The old text of UN Security Council Resolution 1929 (2010), reads (emphasis added):
…Iran shall not undertake any activity related to ballistic missiles capable of delivering nuclear weapons, including launches using ballistic missile technology, and that States shall take all necessary measures to prevent the transfer of technology or technical assistance to Iran related to such activities…
The Iran deal, as formalized by UN Security Council Resolution 2231 (2015), reads (emphasis added):
Iran is called upon not to undertake any activity related to ballistic missiles designed to be capable of delivering nuclear weapons, including launches using such ballistic missile technology, until the date eight years after the JCPOA Adoption Day or until the date on which the IAEA submits a report confirming the Broader Conclusion, whichever is earlier.
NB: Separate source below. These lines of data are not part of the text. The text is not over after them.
Lemma restored_same_predictions n s tid x h t :
  wf n s → 0 ≤ tid < n → h_globalHistory x = reg_at (globalHistory s) tid →
  localHistoryIdx x = invalidPredictorIndex ∨
    (∃ pc, localHistoryIdx x = calcLocHistIdx s pc ∧
           localHistory x = Z.land (local_at s pc) (localPredictorMask s)) →
  ∀ s1 lt, localHistoryTable s1 = lt → localCtrs s1 = localCtrs s → globalCtrs s1 = globalCtrs s →
    choiceCtrs s1 = choiceCtrs s → globalHistory s1 = <[Z.to_nat tid := t]> (globalHistory s) →
    s1 = with_dyn (localCtrs s1) lt (globalCtrs s1) (globalHistory s1) (choiceCtrs s1) (histories s1) s →
    (if localHistoryIdx x =? invalidPredictorIndex then lt = localHistoryTable s
     else ∃ l, lt = <[Z.to_nat (localHistoryIdx x) := l]> (localHistoryTable s)) →
    same_predictions n s (restored s1 tid x h).
Proof.
  intros Hw Ht Hg Hx s1 lt Hlt Hlc Hgc Hcc Hgh Hs1 Hif tid' pc' Ht'.
  pose proof (wf_threads n s Hw) as Hn. pose proof (wf_table n s Hw) as Htb.
  unfold lookup_record, local_at. rewrite Hs1. cbn -[insert Z.land].
  rewrite Hlc, Hgc, Hcc, Hgh, list_insert_insert_eq.
  assert (reg_at (<[Z.to_nat tid := h_globalHistory x]> (globalHistory s)) tid' =
          reg_at (globalHistory s) tid') as ->.
  { destruct (reg_write (globalHistory s) tid (h_globalHistory x) ltac:(lia)) as [H1 H2].
    destruct (decide (tid' = tid)) as [->|]; [congruence|]. apply H2; lia. }
  match goal with |- context [calcLocHistIdx ?z pc'] =>
    lazymatch z with s => fail | _ => change (calcLocHistIdx z pc') with (calcLocHistIdx s pc') end end.
  match goal with |- context [Z.land (reg_at ?t ?i) ?m] =>
    assert (Z.land (reg_at t i) m = Z.land (reg_at (localHistoryTable s) i) m) as -> end; [|done].
  revert Hif. destruct (Z.eqb_spec (localHistoryIdx x) invalidPredictorIndex) as [He|He]; intros Hif;
    [by rewrite Hif|].
  destruct Hx as [Hx|(pc & Hi & Hl)]; [done|]. destruct Hif as (l & ->).
  rewrite list_insert_insert_eq, Hi, Hl. pose proof (locHistIdx_ok n s pc Hw).
  destruct (reg_write (localHistoryTable s) (calcLocHistIdx s pc)
    (Z.land (local_at s pc) (localPredictorMask s)) ltac:(lia)) as [H1 H2].
  destruct (decide (calcLocHistIdx s pc' = calcLocHistIdx s pc)) as [->|Hne].
  - rewrite H1, <- Z.land_assoc, Z.land_diag. done.
  - pose proof (locHistIdx_ok n s pc' Hw). rewrite H2; done || lia.
Qed.

(** Squashing a branch undoes its prediction: after [lookup] (or [uncondBranch]) and
    [squash] of the record it returned, the thread's global history is what it was, no
    counter has changed, the record is freed with every other record kept, and every
    branch of every thread is predicted as before.  (The local history comes back masked
    to the bits the local predictor reads.) *)
Theorem tournament_squash_undoes n s tid pc :
  wf n s → 0 ≤ tid < n →
  (∃ s1 t p s2, lookup s tid pc = Ok (s1, t, p) ∧ squash s1 tid p = Ok s2 ∧ wf n s2 ∧
    same_predictions n s s2 ∧ reg_at (globalHistory s2) tid = reg_at (globalHistory s) tid ∧
    local_at s2 pc = Z.land (local_at s pc) (localPredictorMask s) ∧
    ∀ q, saved s2 q = saved s q) ∧
  (∃ s1 p s2, uncondBranch s tid pc = Ok (s1, p) ∧ squash s1 tid p = Ok s2 ∧ wf n s2 ∧
    same_predictions n s s2 ∧ reg_at (globalHistory s2) tid = reg_at (globalHistory s) tid ∧
    localHistoryTable s2 = localHistoryTable s ∧ ∀ q, saved s2 q = saved s q).
Proof.
  intros Hw Ht. pose proof (wf_threads n s Hw) as Hn. pose proof (wf_table n s Hw) as Htb.
  assert (∀ x s1 p h, p = (new x (histories s)).2 → histories s1 = (new x (histories s)).1 →
    saved (restored s1 tid x h) p = None →
    (∀ q, q ≠ p ∨ q = None → saved (restored s1 tid x h) q = saved s1 q) →
    ∀ q, saved (restored s1 tid x h) q = saved s q) as Hsv.
  { intros x s1 p h -> Hh Hpn Hq q.
    destruct (peek_new h_globalHistory _ x _ q (wf_heap n s Hw)) as (_ & H0 & H1 & _).
    destruct (decide (q = (new x (histories s)).2)) as [->|Hne]; [by rewrite Hpn|].
    rewrite Hq by by left. unfold saved. rewrite Hh. by apply H1. }
  split.
  - destruct (tournament_lookup_ok n s tid pc Hw Ht) as (x & Hx & Hg & Hl & Hw1).
    assert (localHistoryIdx x = calcLocHistIdx s pc ∧
            localHistory x = Z.land (local_at s pc) (localPredictorMask s)) as [Hxi Hxl].
    { unfold lookup_record in Hx. clear -Hx. cbn -[Z.land] in Hx.
      repeat match type of Hx with context [?l !! ?i] => destruct (l !! i); [|done]; cbn -[Z.land] in Hx end.
      by injection Hx as <-. }
    set (s1 := predicted s tid pc x (final_pred x)) in *. set (p := (new x (histories s)).2) in *.
    assert (load p (histories s1) = Ok x) as Hld. { unfold load. cbn. by rewrite lookup_insert_eq. }
    assert (saved s1 p = Some (h_globalHistory x)) as Hp.
    { by destruct (peek_new h_globalHistory _ x _ None (wf_heap n s Hw)). }
    destruct (tournament_squash_ok n s1 tid p x _ Hw1 Ht Hld Hp) as (h & _ & Hs & Hw2 & Hpn & Hq).
    exists s1, (final_pred x), p, (restored s1 tid x h). split_and!; try done.
    + eapply (restored_same_predictions n s tid x h _ Hw Ht Hg); try done; [by right; exists pc|].
      rewrite Hxi. destruct (Z.eqb_spec (calcLocHistIdx s pc) invalidPredictorIndex).
      { by destruct (locHistIdx_valid n s pc Hw). } by eexists.
    + cbn -[insert]. rewrite list_insert_insert_eq, Hg. refine (proj1 (reg_write _ _ _ _)). lia.
    + unfold local_at at 1. cbn -[insert Z.land]. rewrite Hxi.
      destruct (Z.eqb_spec (calcLocHistIdx s pc) invalidPredictorIndex).
      { by destruct (locHistIdx_valid n s pc Hw). }
      pose proof (locHistIdx_ok n s pc Hw).
      rewrite list_insert_insert_eq, Hxl.
      change (calcLocHistIdx (restored s1 tid x h) pc) with (calcLocHistIdx s pc).
      refine (proj1 (reg_write _ _ _ _)). lia.
    + by apply (Hsv x s1 p h).
  - destruct (tournament_uncondBranch_ok n s tid pc Hw Ht) as (Hl & Hw1).
    set (x := uncond_record s tid) in *. set (p := (new x (histories s)).2) in *.
    match type of Hl with _ = Ok (?t, _) => set (s1 := t) in * end.
    assert (load p (histories s1) = Ok x) as Hld. { unfold load. cbn. by rewrite lookup_insert_eq. }
    assert (saved s1 p = Some (h_globalHistory x)) as Hp.
    { by destruct (peek_new h_globalHistory _ x _ None (wf_heap n s Hw)). }
    destruct (tournament_squash_ok n s1 tid p x _ Hw1 Ht Hld Hp) as (h & _ & Hs & Hw2 & Hpn & Hq).
    exists s1, p, (restored s1 tid x h). split_and!; try done.
    + eapply (restored_same_predictions n s tid x h _ Hw Ht); try done. by left.
    + cbn -[insert]. rewrite list_insert_insert_eq. refine (proj1 (reg_write _ _ _ _)). lia.
    + by apply (Hsv x s1 p h).
Qed.

Lemma tournament_squash_undoes_witness :
  ∃ s1 t p s2, lookup tournament_example 1 0x1000 = Ok (s1, t, p) ∧ squash s1 1 p = Ok s2 ∧
    same_predictions 2 tournament_example s2 ∧ reg_at (globalHistory s2) 1 = 3.
Proof.
  destruct (tournament_squash_undoes 2 tournament_example 1 0x1000)
    as [(s1 & t & p & s2 & Hl & Hs & _ & Hsp & Hg & _) _].
  - apply tournament_example_wf.
  - lia.
  - exists s1, t, p, s2. exact (conj Hl (conj Hs (conj Hsp Hg))).
Defined.

End TournamentBP.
In his press conference last week, President Obama claimed that he had insisted, and won, an eight-year concession from the Iranians:
But what I said to our negotiators was, given that Iran has breached trust and the uncertainty of our allies in the region about Iran’s activities, let’s press for a longer extension of the arms embargo and the ballistic missile prohibitions. And we got that.
We got five years in which, under this new agreement, arms coming in and out of Iran are prohibited, and we got eight years for the respective ballistic missiles.
Yet since the deal was passed, Iranian leaders have claimed that it agreed to no restrictions on ballistic missiles, or that the UN Security Council resolution did not apply to its missile programs, since they are ostensibly not related to nuclear weapons.
As ridiculous as that sounds, it is closer to the truth than what President Obama has been telling the American people and the world.